I suspect that the difference comes down to differences in rounding on both ends. When comparing my endowment costs to their LCOE estimates per MWh, I found that the ratio was quite consistent:

  • The solar endowment cost was 2630$, ~110 times the LCOE

  • The wind endowment cost was 2740$, ~115 times the LCOE

  • The nuclear endowment cost was 14150$, ~100 times the LCOE

My conclusion is that endowment pricing is a simple tool for comparing the costs of different potential investments. It uses a very simple and direct method of making upfront and recurring costs commensurable: it calculates how much money you need to invest as an extra upfront cost, such that all recurring costs are paid in advance. It makes estimating the potential value of savings due to new technology, and the appropriate level of spending on R&D, as simple as comparing it to the endowment cost already invested.
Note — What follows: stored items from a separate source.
(** The loop over the board text: a spaces line, a tokens line and the
    next header, until a blank line. *)
Fixpoint read_board (infile : list string) : list (list Space) * list string :=
  match infile with
  | [] => ([], [])
  | spaces_arr :: infile1 =>
      if blank spaces_arr then ([], infile1)
      else
        match infile1 with
        | [] => ([read_row spaces_arr ""], [])
        | tokens_arr :: infile2 =>
            match infile2 with
            | [] => ([read_row spaces_arr tokens_arr], [])
            | _ :: infile3 =>
                let '(table, rest) := read_board infile3 in
                (read_row spaces_arr tokens_arr :: table, rest)
            end
        end
  end.

(** The loop over the token references. *)
Fixpoint read_refs (refs : gmap string Ref) (infile : list string)
    : result (gmap string Ref * list string) :=
  match infile with
  | [] => Ok (refs, [])
  | curr :: rest =>
      if blank curr then Ok (refs, rest)
      else
        match Py.words curr with
        | [ref; name; item; x; y] =>
            x ← or_raise (ValueError "int") (Py.int x);
            y ← or_raise (ValueError "int") (Py.int y);
            read_refs (<[ref := mkRef name item (x, y)]> refs) rest
        | _ => Err (ValueError "unpack")
        end
  end.

(** The loop over the directives.  Every turn assigns the local variables
    [data] and [fn] and appends one more lambda to [dirs]. *)
Fixpoint read_dirs (dirs : list Lambda) (fr : Frame) (infile : list string)
    : result Dirs :=
  match infile with
  | [] => Ok (mkDirs dirs fr)
  | curr :: rest =>
      if blank curr then Ok (mkDirs dirs fr)
      else
        let data := Py.words curr in
        key ← or_raise IndexError (head data);
        fn ← or_raise (KeyError key) (DIRECTIVES !! key);
        read_dirs (dirs ++ [Lambda_image]) (mkFrame (Some fn) data) rest
  end.

(** [np.array(table)]: the rows are kept as a list of lists; rows of
    unequal lengths are refused with a [ValueError]. *)
Definition np_array (table : list (list Space)) : result (list (list Space)) :=
  match table with
  | [] => Ok table
  | row :: rest =>
      if forallb (fun r => Nat.eqb (length r) (length row)) rest
      then Ok table
      else Err (ValueError "inhomogeneous")
  end.

(** [load_table], on the text of the file.  The program runs under
    Python 3, where the name [StandardError] is not bound: the [raise] of
    an invalid version ends in a [NameError] for that name, before the
    message is built. *)
Definition load_table (text : string)
    : result (list (list Space) * gmap string Ref * Dirs) :=
  let infile := Py.readlines text in
  let infile := skip_comments infile in
  version ← or_raise (ValueError "int") (Py.int (hd "" infile));
  let infile := tl infile in
  if negb (version =? 1) then Err (NameError "StandardError")
  else
    let headline := hd "" infile in
    let infile := tl infile in
    let width := Py.count "+" headline - 1 in
    let '(table, infile) := read_board infile in
    '(refs, infile) ← read_refs ∅ infile;
    dirs ← read_dirs [] (mkFrame None []) infile;
    table ← np_array table;
    Ok (table, refs, dirs).

(** ** The compositor *)

(** [for i, a in enumerate(l): s = body(i, a, s)], counting from [i]. *)
Fixpoint for_enumerate {A S : Type} (body : Z -> A -> S -> result S)
    (i : Z) (l : list A) (s : S) : result S :=
  match l with
  | [] => Ok s
  | a :: r => s' ← body i a s; for_enumerate body (i + 1) r s'
  end.

(** [for a in l: s = body(a, s)] *)
Fixpoint for_each {A S : Type} (body : A -> S -> result S)
    (l : list A) (s : S) : result S :=
  match l with
  | [] => Ok s
  | a :: r => s' ← body a s; for_each body r s'
  end.

(** [table.shape] unpacked into two numbers.  An empty table makes a
    one-dimensional array, and so do rows of unequal lengths: the
    unpacking then fails. *)
Definition shape (table : list (list Space)) : option (Z * Z) :=
  match table with
  | [] => None
  | row :: rest =>
      if forallb (fun r => Nat.eqb (length r) (length row)) rest
      then Some (Z.of_nat (length table), Z.of_nat (length row))
      else None
  end.

Section Render.

Variable dictionary : Dictionary.

(** The body of the gap layer loop ([lyr = 0]) and of the normal space
    layer loop ([lyr = 1]). *)
Definition paste_space (lyr : Z) (y x : Z) (elem : Space) (res : Canvas)
    : result Canvas :=
  if decide (layer elem = Some lyr) then
    img ← Space_image dictionary elem SpacesPng;
    match img with
    | Some img => paste img (x * WIDTH, y * HEIGHT) res
    | None => Ok res
    end
  else Ok res.

Definition space_pass (lyr : Z) (table : list (list Space)) (res : Canvas)
    : result Canvas :=
  for_enumerate (fun y row => for_enumerate (paste_space lyr y) 0 row) 0 table res.

(** The body of the ref layer loop, for one ref code of one cell. *)
Definition paste_ref (refs : gmap string Ref) (y x : Z) (ref : string)
    (res : Canvas) : result Canvas :=
  r ← or_raise (KeyError ref) (refs !! ref);
  let img := Ref_image dictionary r TokensPng in
  let '(dx, dy) := pos r in
  match img with
  | Some img => paste img (x * WIDTH + dx, y * HEIGHT + dy) res
  | None => Ok res
  end.

Definition ref_pass (rt : gmap string Ref) (table : list (list Space))
    (res : Canvas) : result Canvas :=
  for_enumerate (fun y row =>
    for_enumerate (fun x elem => for_each (paste_ref rt y x) (refs elem)) 0 row)
    0 table res.

(** [for d in dirs: d(result)] *)
Definition run_dirs (dirs : Dirs) (res : Canvas) : result Canvas :=
  for_each (call (frame dirs)) (closures dirs) res.

(** [render_image] *)
Definition render_image (table : list (list Space)) (rt : gmap string Ref)
    (dirs : Dirs) : result Canvas :=
  '(height, width) ← or_raise (ValueError "unpack") (shape table);
  let res := Image_new (width * WIDTH, height * HEIGHT) in
  res ← space_pass 0 table res;
  res ← space_pass 1 table res;
  res ← ref_pass rt table res;
  res ← run_dirs dirs res;
  Ok res.

End Render.

(** ** The JSON exporter *)

Record TokenObj : Type := mkTokenObj {
  object : string;
  position : Z * Z
}.

Record Board : Type := mkBoard {
  b_spaces : list (list string);
  b_tokens : list TokenObj
}.

(** The body of [for ref in elem.refs] in [render_json]. *)
Definition json_ref (rt : gmap string Ref) (y x : Z) (ref : string)
    (tokens : list TokenObj) : result (list TokenObj) :=
  r ← or_raise (KeyError ref) (rt !! ref);
  let name := name r in
  let '(dx, dy) := pos r in
  let name := if String.eqb name "item" then item r else name in
  let obj := {| object := name;
                position := (x * WIDTH + dx, y * HEIGHT + dy) |} in
  Ok (tokens ++ [obj]).

(** The body of [for x, elem in enumerate(row)]: the state is [curr] and
    [tokens]. *)
Definition json_cell (rt : gmap string Ref) (y x : Z) (elem : Space)
    (st : list string * list TokenObj) : result (list string * list TokenObj) :=
  let '(curr, tokens) := st in
  let curr := curr ++ [Py.str_or (space elem) "gap"] in
  tokens ← for_each (json_ref rt y x) (refs elem) tokens;
  Ok (curr, tokens).

(** The body of [for y, row in enumerate(table)]: the state is [spaces]
    and [tokens]. *)
Definition json_row (rt : gmap string Ref) (y : Z) (row : list Space)
    (st : list (list string) * list TokenObj)
    : result (list (list string) * list TokenObj) :=
  let '(spaces, tokens) := st in
  '(curr, tokens) ← for_enumerate (json_cell rt y) 0 row ([], tokens);
  Ok (spaces ++ [curr], tokens).

(** [render_json] *)
Definition render_json (table : list (list Space)) (rt : gmap string Ref)
    : result (gmap string Board) :=
  '(spaces, tokens) ← for_enumerate (json_row rt) 0 table ([], []);
  let data := {[ "0" := {| b_spaces := spaces; b_tokens := tokens |} ]} in
  Ok data.

(** [__main__]: what is written out, if anything. *)
Inductive Output : Type :=
| SavedImage (img : Canvas)
| PrintedJson (data : gmap string Board)
| NoOutput.

Definition main (dictionary : Dictionary) (setting : string) (text : string)
    : result Output :=
  '(table, rt, dirs) ← load_table text;
  if String.eqb setting "-i" then
    img ← render_image dictionary table rt dirs;
    Ok (SavedImage img)
  else if String.eqb setting "-t" then
    data ← render_json table rt;
    Ok (PrintedJson data)
  else Ok NoOutput.

(** ** Pixels

    What the pastes of a log leave at one point of the image.  Pillow's
    [paste] with a mask blends every covered pixel with the pixel of the
    pasted image, weighted by the alpha of the mask: where the mask is
    fully opaque the pasted pixel replaces the old one.  Here the mask is
    the pasted image itself. *)

Class PixelModel : Type := {
  pixel : Type;
  (* alpha = 255 *)
  opaque : pixel -> bool;
  (* alpha = 0 *)
  clear : pixel -> bool;
  (* [over old new]: what pasting [new] with its own alpha leaves on [old] *)
  over : pixel -> pixel -> pixel;
  over_opaque : forall old new, opaque new = true -> over old new = new;
  over_clear : forall old new, clear new = true -> over old new = old
}.

Section Pixels.

Context `{PixelModel}.

(** The pixels of the two sprite sheets. *)
Variable sheet_px : Sheet -> Z * Z -> pixel.

(** The pixel of a sprite at [(u, v)], counted from its upper left corner. *)
Definition sprite_px (img : Sprite) (uv : Z * Z) : pixel :=
  let '(x0, y0, _, _) := box img in
  sheet_px (sheet img) (x0 + fst uv, y0 + snd uv).

(** Whether the sprite pasted at [at_] covers the point [p]. *)
Definition covers (img : Sprite) (at_ p : Z * Z) : bool :=
  (fst at_ <=? fst p) && (fst p <? fst at_ + sprite_width img) &&
  (snd at_ <=? snd p) && (snd p <? snd at_ + sprite_height img).
(** * Maxwell: hybrid search, synthesis and duplicate analysis

    A shallow embedding of the algorithmic core of the Maxwell knowledge
    base: the duplicate/uniqueness analyzer, the pattern-first search
    front ends, the query cache, the reference importer and the pattern
    synthesizer.  Python code is rendered as Rocq functions; code that
    can raise returns a [Res]; loops that accumulate into a list while
    they may raise are written with [for_each]; the SQLite store is an
    explicit [Store] value.

    Conventions.
    - A Python [str] is a [string]; a character is a code point below
      256, so [isspace] and [lower] follow Python on Latin-1.
    - The topic-overlap score is computed as Python computes it, in
      IEEE 754 binary64 arithmetic (the operations of [SpecFloat],
      rounding to nearest, ties to even); a record keeps the rational
      the score denotes.  The uniqueness percentage and the response
      times are exact rationals ([Q]).
    - A Python [set] is a list without repeats that stands for the
      set: [list(s)] lists a set in an order that varies with the hash
      seed of the interpreter, and no property depends on the order of
      such a list.
    - [datetime.now()] reads an explicit clock; [hashlib.md5], the
      builtin [hash], the [re] module and the FTS5 ranking function are
      parameters, since their code lives outside the repository. *)

From Stdlib Require Import String Ascii List ZArith QArith Bool Lia DecimalString.
From Stdlib Require Import SpecFloat.
Import ListNotations.
Local Open Scope string_scope.
Local Open Scope list_scope.

(** ** Python: exceptions *)

Inductive exn : Type :=
| UnboundLocalError
| ValueError
| ZeroDivisionError
| OSError
| OperationalError.

Inductive Res (A : Type) : Type :=
| Ok (a : A)
| Raise (e : exn).

Arguments Ok {A} a.
Arguments Raise {A} e.

Definition bind {A B : Type} (m : Res A) (k : A -> Res B) : Res B :=
  match m with
  | Ok a => k a
  | Raise e => Raise e
  end.

Notation "x <- m ;; k" := (bind m (fun x => k))
  (at level 61, m at next level, right associativity).

(** A statement of a loop body: it updates the variables [S] the loop
    writes to and may raise; the updates made before the exception
    stay, as they do in Python. *)
Fixpoint for_each {A S : Type} (xs : list A) (body : A -> S -> S * option exn)
  (s : S) : S * option exn :=
  match xs with
  | [] => (s, None)
  | x :: xs' =>
      match body x s with
      | (s', None) => for_each xs' body s'
      | (s', Some e) => (s', Some e)
      end
  end.

(** Reading a local variable: a name the function assigns somewhere is
    local to it from its first line on, and reading it before the
    assignment has run raises [UnboundLocalError]. *)
Definition load_local {A : Type} (slot : option A) : Res A :=
  match slot with
  | Some v => Ok v
  | None => Raise UnboundLocalError
  end.

(** Unpacking a sequence into exactly three targets. *)
Definition unpack3 {A : Type} (t : list A) : Res (A * A * A) :=
  match t with
  | [a; b; c] => Ok (a, b, c)
  | _ => Raise ValueError
  end.

(** ** Python: strings *)

Definition nl : ascii := ascii_of_nat 10.

(** [str.isspace] on one character. *)
Definition isspace (c : ascii) : bool :=
  let n := nat_of_ascii c in
  ((9 <=? n) && (n <=? 13) || (28 <=? n) && (n <=? 32)
   || (n =? 133) || (n =? 160))%nat.

Fixpoint lstrip (s : string) : string :=
  match s with
  | EmptyString => EmptyString
  | String c s' => if isspace c then lstrip s' else s
  end.

Fixpoint rstrip (s : string) : string :=
  match s with
  | EmptyString => EmptyString
  | String c s' =>
      match rstrip s' with
      | EmptyString => if isspace c then EmptyString else String c EmptyString
      | r => String c r
      end
  end.

Definition strip (s : string) : string := rstrip (lstrip s).

(** [re.sub(r'\s+', ' ', s)]: every maximal run of whitespace becomes
    one space.  [in_run] says the previous character was whitespace. *)
Fixpoint collapse_ws (in_run : bool) (s : string) : string :=
  match s with
  | EmptyString => EmptyString
  | String c s' =>
      if isspace c
      then if in_run then collapse_ws true s'
           else String " "%char (collapse_ws true s')
      else String c (collapse_ws false s')
  end.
Given its simplicity of calculation, its ease of interpretation, and how it inherently treats long-term and short-term expenses equally, endowment pricing is an accounting technique that’s uniquely useful for public accounting. Putting all the expenses for any project or investment upfront, leaves no room for dishonest politicians or deceptive accounting to underestimate the cost of their new policies. Switching from a system of invisible liabilities slowly building up, to one where costs must be written down and paid for on day one, is both more honest and more understandable. That’s why I think it’s ultimately a superior accounting method that should be used by anyone wanting to compare the costs of different technologies, or wanting to find an honest estimate of the cost of a given government program.